§ **TASK DIRECTIONS**
Starting at the line that holds "destruct (writeCSV_run env s4)" and stopping at the line that holds "destruct (SD_open_append env);", restate the records below word for word, with both of those lines included.

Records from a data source
(** X16. With the card present, a cycle asks the clock exactly twice after
    the optional time synchronisation: reading number [k] stamps the record
    and the next reading, number [k + 1], decides the sleep interval, on the
    sensor values just measured.  The synchronisation accounts for at most
    one clock call and at most 22 polls of the WiFi status; without
    [WIFI_SSID] the radio is never polled and [k] is the first reading of the
    cycle. *)
Theorem cycle_reads_the_clock_twice (s : State) (Hsd : SD_begin env = true) :
  exists (k : nat) (s5 s' : State) (v : Z),
    setup env s = Asleep s' /\
    (time_calls s <= k <= time_calls s + 1)%nat /\
    (wifi_polls s <= wifi_polls s' <= wifi_polls s + 22)%nat /\
    (WIFI_SSID_defined env = false ->
     k = time_calls s /\ wifi_polls s' = wifi_polls s) /\
    data_csv s' = record_appended env k (header_ensured env (data_csv s)) /\
    time_calls s5 = S k /\ same_reading (measurement env) s5 /\
    calcSleepInterval env s5 = Returned v (set_time_calls (S (S k)) s5) /\
    wake_timer s' = Some (v * 1000000)%Z /\
    time_calls s' = S (S k).
Proof.
  unfold setup.
  rewrite (bind_run _ _ _ _ _ (Serial_println_run _ s)).
  set (s0 := set_serial _ s).
  assert (B : exists s1, (if negb (bme_begin env)
                          then Serial_println "ERROR: BME280 not found!"
                          else ret tt) s0 = Returned tt s1 /\
                         data_csv s1 = data_csv s /\ time_calls s1 = time_calls s /\
                         wifi_polls s1 = wifi_polls s).
  { destruct (bme_begin env); cbn [negb]; eexists; (split; [reflexivity|]);
      repeat split; reflexivity. }
  destruct B as (s1 & E1 & C1 & T1 & P1).
  rewrite (bind_run _ _ _ _ _ E1), Hsd. cbn [negb].
  destruct (sync_step_counters s1) as (s2 & E2 & C2 & T2 & P2 & N2).
  rewrite (bind_run _ _ _ _ _ E2).
  destruct (ensureHeader_run env s2) as (s3 & E3 & C3 & T3).
  pose proof (ensureHeader_polls _ _ E3) as P3.
  rewrite (bind_run _ _ _ _ _ E3).
  destruct (readSensors_run env s3) as (s4 & E4 & C4 & T4 & _).
  pose proof (same_reading_measurement env s3 s4 E4) as R4.
  pose proof (readSensors_polls _ _ E4) as P4.
  rewrite (bind_run _ _ _ _ _ E4).
  destruct (writeCSV_run env s4) as (s5 & E5 & C5 & T5 & R5).
  pose proof (writeCSV_polls _ _ E5) as P5.
  rewrite (bind_run _ _ _ _ _ E5).
  destruct (calcSleepInterval_run env s5) as (v & E6 & Hv).
  rewrite (bind_run _ _ _ _ _ E6).
  rewrite (bind_run _ _ _ _ _ (Serial_print_run _ _)).
  rewrite goToSleep_run.
  destruct (wake_timer_of_interval v Hv) as [Hw _].
  assert (K : time_calls s4 = time_calls s2) by congruence.
  exists (time_calls s2), s5. eexists. exists v.
  split; [reflexivity|].
  cbn [time_calls wifi_polls data_csv wake_timer set_serial set_wake_timer
       set_time_calls].
  split; [lia|]. split; [lia|].
  split; [intros W; destruct (N2 W); lia|].
  split; [|split; [congruence|split; [|split; [|split]]]].
  - rewrite C5, C4, C3, C2, C1, K. unfold record_appended.
    destruct (SD_open_append env); [|reflexivity].
    unfold csv_line. rewrite (csv_record_same_reading _ _ _ R4). reflexivity.
  - destruct R4 as (a1 & a2 & a3 & a4 & a5).
    destruct R5 as (b1 & b2 & b3 & b4 & b5).
    unfold same_reading. repeat split; congruence.
  - rewrite E6. congruence.
  - rewrite Hw. reflexivity.
  - congruence.
Qed.

End More_cycle.

Lemma cycle_reads_the_clock_twice_witness :
  exists s' : State,
    setup (sample_env (Some (sample_time 14))) (boot None) = Asleep s' /\
    time_calls s' = 2%nat /\ wifi_polls s' = 0%nat.
Proof.
  destruct (cycle_reads_the_clock_twice (sample_env (Some (sample_time 14))) (boot None)
                                        eq_refl)
    as (k & s5 & s' & v & E & _ & _ & W & _ & _ & _ & _ & _ & T).
  destruct (W eq_refl) as [K P]. exists s'.
  split; [exact E|]. split; [rewrite T, K; reflexivity|exact P].
Defined.

(** ** What a cycle takes from the state it starts in *)

Section Cold_boot.

Variable env : Env.

Lemma in_step_bind {A B : Type} (P Q R Zz : State -> State -> Prop)
      (c : M A) (k : A -> M B) :
  in_step P c Q Zz -> (forall a : A, in_step Q (k a) R Zz) ->
  in_step P (bind c k) R Zz.
Proof.
  intros Hc Hk s1 s2 HP. specialize (Hc s1 s2 HP). unfold bind.
  destruct (c s1) as [a1 t1|t1], (c s2) as [a2 t2|t2]; try contradiction.
  - destruct Hc as [<- HQ]. apply Hk, HQ.
  - exact Hc.
Qed.

Lemma in_step_ret {A : Type} (P Zz : State -> State -> Prop) (a : A) :
  in_step P (ret a) P Zz.
Proof. intros s1 s2 HP. split; [reflexivity|exact HP]. Qed.

Lemma in_step_serial (g : bool) (Zz : State -> State -> Prop) (t : string) :
  in_step (same_start g) (Serial_print t) (same_start g) Zz.
Proof. intros s1 s2 HP. split; [reflexivity|exact HP]. Qed.

Lemma in_step_poll (g : bool) (Zz : State -> State -> Prop) :
  in_step (same_start g) (WiFi_status_is_connected env) (same_start g) Zz.
Proof.
  intros s1 s2 (C & T & W & G). unfold WiFi_status_is_connected. rewrite W.
  split; [reflexivity|].
  split; [exact C|split; [exact T|split; [reflexivity|exact G]]].
Qed.

Lemma in_step_clock (g : bool) (Zz : State -> State -> Prop) :
  in_step (same_start g) (call_getLocalTime env) (same_start g) Zz.
Proof.
  intros s1 s2 (C & T & W & G). unfold call_getLocalTime. rewrite T.
  split; [reflexivity|].
  split; [exact C|split; [reflexivity|split; [exact W|exact G]]].
Qed.

Lemma in_step_syncTime_wait (g : bool) (Zz : State -> State -> Prop) (n : nat) :
  in_step (same_start g) (syncTime_wait env n) (same_start g) Zz.
Proof.
  induction n as [|n IH]; cbn [syncTime_wait];
    (eapply in_step_bind; [apply in_step_poll|]); intros [|];
    try apply in_step_ret. exact IH.
Qed.

Lemma in_step_syncTime (g : bool) (Zz : State -> State -> Prop) :
  in_step (same_start g) (syncTime env) (same_start g) Zz.
Proof.
  unfold syncTime.
  eapply in_step_bind; [apply in_step_syncTime_wait|]. intros _.
  eapply in_step_bind; [apply in_step_poll|]. intros [|].
  - eapply in_step_bind; [apply in_step_clock|]. intros [t|].
    + apply in_step_serial.
    + apply in_step_ret.
  - apply in_step_serial.
Qed.

Lemma in_step_ensureHeader (g : bool) (Zz : State -> State -> Prop) :
  in_step (same_start g) (ensureHeader env) (same_start g) Zz.
Proof.
  intros s1 s2 (C & T & W & G).
  destruct (ensureHeader_run env s1) as (t1 & E1 & C1 & T1).
  destruct (ensureHeader_run env s2) as (t2 & E2 & C2 & T2).
  pose proof (ensureHeader_polls env _ _ E1) as W1.
  pose proof (ensureHeader_polls env _ _ E2) as W2.
  rewrite E1, E2. split; [reflexivity|].
  split; [congruence|]. split; [congruence|]. split; [congruence|].
  intros Hg. specialize (G Hg). revert E1 E2.
  unfold ensureHeader, bind, SD_exists_data_csv, gets,
    SD_open_FILE_WRITE, File_println, File_print, modify, ret, bind.
  rewrite C.
  destruct (data_csv s2) as [c|]; cbn [negb].
  - intros E1 E2. injection E1 as <-. injection E2 as <-. exact G.
  - destruct (SD_open_write env); intros E1 E2; injection E1 as <-; injection E2 as <-;
      exact G.
Qed.

Lemma in_step_readSensors (g : bool) (Zz : State -> State -> Prop) :
  in_step (same_start g) (readSensors env) (same_start true) Zz.
Proof.
  intros s1 s2 (C & T & W & _).
  destruct (readSensors_run env s1) as (t1 & E1 & C1 & T1 & a1 & b1 & c1 & d1 & e1).
  destruct (readSensors_run env s2) as (t2 & E2 & C2 & T2 & a2 & b2 & c2 & d2 & e2).
  pose proof (readSensors_polls env _ _ E1) as W1.
  pose proof (readSensors_polls env _ _ E2) as W2.
  rewrite E1, E2. split; [reflexivity|].
  split; [congruence|]. split; [congruence|]. split; [congruence|].
  intros _. unfold same_reading. repeat split; congruence.
Qed.

Lemma in_step_writeCSV (Zz : State -> State -> Prop) :
  in_step (same_start true) (writeCSV env) (same_start true) Zz.
Proof.
  intros s1 s2 (C & T & W & G). specialize (G eq_refl).
  destruct (writeCSV_run env s1) as (t1 & E1 & C1 & T1 & R1).
  destruct (writeCSV_run env s2) as (t2 & E2 & C2 & T2 & R2).
  pose proof (writeCSV_polls env _ _ E1) as W1.
  pose proof (writeCSV_polls env _ _ E2) as W2.
  rewrite E1, E2. split; [reflexivity|].
  split; [|split; [congruence|split; [congruence|]]].
  - rewrite C1, C2, C, T. unfold csv_line.
    rewrite (csv_record_same_reading _ _ _ G). reflexivity.
  - intros _. destruct G as (g1 & g2 & g3 & g4 & g5).
    destruct R1 as (p1 & p2 & p3 & p4 & p5). destruct R2 as (q1 & q2 & q3 & q4 & q5).
    unfold same_reading. repeat split; congruence.
Qed.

§ **THE ANSWER**
  destruct (writeCSV_run env s4) as (s5 & E5 & C5 & T5 & R5).
  pose proof (writeCSV_polls _ _ E5) as P5.
  rewrite (bind_run _ _ _ _ _ E5).
  destruct (calcSleepInterval_run env s5) as (v & E6 & Hv).
  rewrite (bind_run _ _ _ _ _ E6).
  rewrite (bind_run _ _ _ _ _ (Serial_print_run _ _)).
  rewrite goToSleep_run.
  destruct (wake_timer_of_interval v Hv) as [Hw _].
  assert (K : time_calls s4 = time_calls s2) by congruence.
  exists (time_calls s2), s5. eexists. exists v.
  split; [reflexivity|].
  cbn [time_calls wifi_polls data_csv wake_timer set_serial set_wake_timer
       set_time_calls].
  split; [lia|]. split; [lia|].
  split; [intros W; destruct (N2 W); lia|].
  split; [|split; [congruence|split; [|split; [|split]]]].
  - rewrite C5, C4, C3, C2, C1, K. unfold record_appended.
    destruct (SD_open_append env); [|reflexivity].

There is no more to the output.